Isabelle Anne ISNARD, thèse soutenue à l’université de Paris IV-Sorbonne sous la direction de Dany Sandron, 2003

Étude architecturale de l'abbatiale de la Trinité de Vendôme.
Le chantier gothique

Résumé : L'abbatiale gothique de la Trinité de Vendôme n'a jamais fait l'objet d'une étude minutieuse. Notre thèse se proposait donc de combler une lacune importante de la recherche en histoire de l'art. L'histoire de l'abbaye est d'abord retracée, suit celle des bâtiments monastiques et de l'église romane, remaniée une première fois au début du XIIIe siècle. L'analyse archéologique de l'abbatiale précède l'étude de la place occupée par la Trinité dans l'histoire de l'architecture. La chronologie relative et la datation de l'abbatiale ont pu être précisées, l'importance de la Trinité dans l'histoire de l'architecture de la fin du XIIIe siècle au début du XVIe siècle a été démontrée et la magistrale façade occidentale de l'église a pu être attribuée à l'architecte Jean Texier, dit Jean de Beauce qui fut ensuite nommé « maître des œuvres » de la cathédrale de Chartres, et dont la carrière s'apparente à celle de son contemporain Martin Chambiges. Jean de Beauce apparaît comme l'une des grandes figures d'architectes de la fin du XVe siècle, il acheva la construction d'une église commencée plus de deux siècles auparavant.

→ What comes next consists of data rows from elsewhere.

(** * Pipeline manifest sha sync: bundle-generation/generate-sha-commits.py

    A shallow embedding of the reconciliation script.  The YAML
    configuration document and the JSON manifest are parsed documents
    ([value]); the configuration file on disk is a piece of explicit state
    that [update_yaml_field] reads, patches and writes back; Python
    exceptions are an error result.

    Scope of the data model: mapping keys are strings; scalars are null,
    booleans, integers and strings.  [yaml.safe_load], [yaml.dump] and
    [json.load] are taken as a round trip between a file and the document
    it holds, so a file is modelled by its document.  Two things the round
    trip does are not in the model: [yaml.dump] writes the keys of every
    mapping in sorted order, and a document loaded from a file with YAML
    anchors holds one object at several places.  The statements of what
    a write keeps of a whole document are therefore made with the
    relation [alike], which looks mappings up by key and lets a value
    change at every place that holds it. *)

From Stdlib Require Import List String Ascii ZArith Bool Lia Arith.
Import ListNotations.
Open Scope string_scope.
Open Scope list_scope.

(** ** Parsed documents *)

Set Warnings "-register-all".

Inductive value : Type :=
| VNone
| VBool (b : bool)
| VInt (z : Z)
| VStr (s : string)
| VList (l : list value)
| VDict (d : list (string * value)).

(** A Python dict with string keys, in insertion order. *)
Definition dict := list (string * value).

Inductive exn : Type :=
| TypeError
| AttributeError
| KeyError
| SystemExit (code : Z).

Inductive result (A : Type) : Type :=
| Ok (a : A)
| Raise (e : exn).
Arguments Ok {A} a.
Arguments Raise {A} e.

Definition rbind {A B} (r : result A) (k : A -> result B) : result B :=
  match r with
  | Ok a => k a
  | Raise e => Raise e
  end.

Notation "'let?' x ':=' r 'in' k" := (rbind r (fun x => k))
  (at level 10, x name, r at level 100, k at level 200).

(** ** Dict primitives *)

Fixpoint dict_lookup (k : string) (d : dict) : option value :=
  match d with
  | [] => None
  | (k', v) :: d' => if String.eqb k k' then Some v else dict_lookup k d'
  end.

Definition dict_mem (k : string) (d : dict) : bool :=
  match dict_lookup k d with Some _ => true | None => false end.

(** [d[k] = v]: overwrite in place when the key is there, append otherwise. *)
Fixpoint dict_set (k : string) (v : value) (d : dict) : dict :=
  match d with
  | [] => [(k, v)]
  | (k', v') :: d' =>
      if String.eqb k k' then (k', v) :: d' else (k', v') :: dict_set k v d'
  end.

Definition dict_keys (d : dict) : list string := map fst d.

(** ** Python operators on documents *)

(** [a == b].  Booleans compare as the integers 0 and 1, sequences
    element by element, dicts key by key whatever the order. *)
Fixpoint py_eq (a b : value) {struct a} : bool :=
  match a, b with
  | VNone, VNone => true
  | VBool x, VBool y => Bool.eqb x y
  | VBool x, VInt y => Z.eqb (Z.b2z x) y
  | VInt x, VBool y => Z.eqb x (Z.b2z y)
  | VInt x, VInt y => Z.eqb x y
  | VStr x, VStr y => String.eqb x y
  | VList l1, VList l2 =>
      (fix go (l1 l2 : list value) {struct l1} : bool :=
         match l1, l2 with
         | [], [] => true
         | x :: xs, y :: ys => py_eq x y && go xs ys
         | _, _ => false
         end) l1 l2
  | VDict d1, VDict d2 =>
      Nat.eqb (List.length d1) (List.length d2) &&
      (fix all (d : dict) {struct d} : bool :=
         match d with
         | [] => true
         | (k, v) :: r =>
             match dict_lookup k d2 with
             | Some v' => py_eq v v'
             | None => false
             end && all r
         end) d1
  | _, _ => false
  end.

Architectural study of the abbey church of Vendôme: the gothic construction
Summary
: The abbey church of La Trinité in Vendôme has never been carefully studied so far. Our purpose was to compensate this lack in the research in history of art. A first part is dedicated to the history of the abbey, of its monastic buildings and the romanesque church first removed in the beginning of the13th century. Then, the archaeological study of the abbey church is followed by the study of the part played by La Trinité in the history of architecture. This way, we could propose a chronology and a dating for its edification as well as showing the importance of this monument in the 13th- and 16th-architectural context. Its exceptional façade can be given to the architect Jean Texier, also known as Jean de Beauce, later known as the "maître des œuvres" of the cathedral of Chartres. His career is similar to the one of his famous contemporary colleague Martin Chambiges. Jean de Beauce appears to be one of the greatest architects of the end of the 15th century. He completed the abbey church of Vendôme, whose first stone had been laid two centuries before.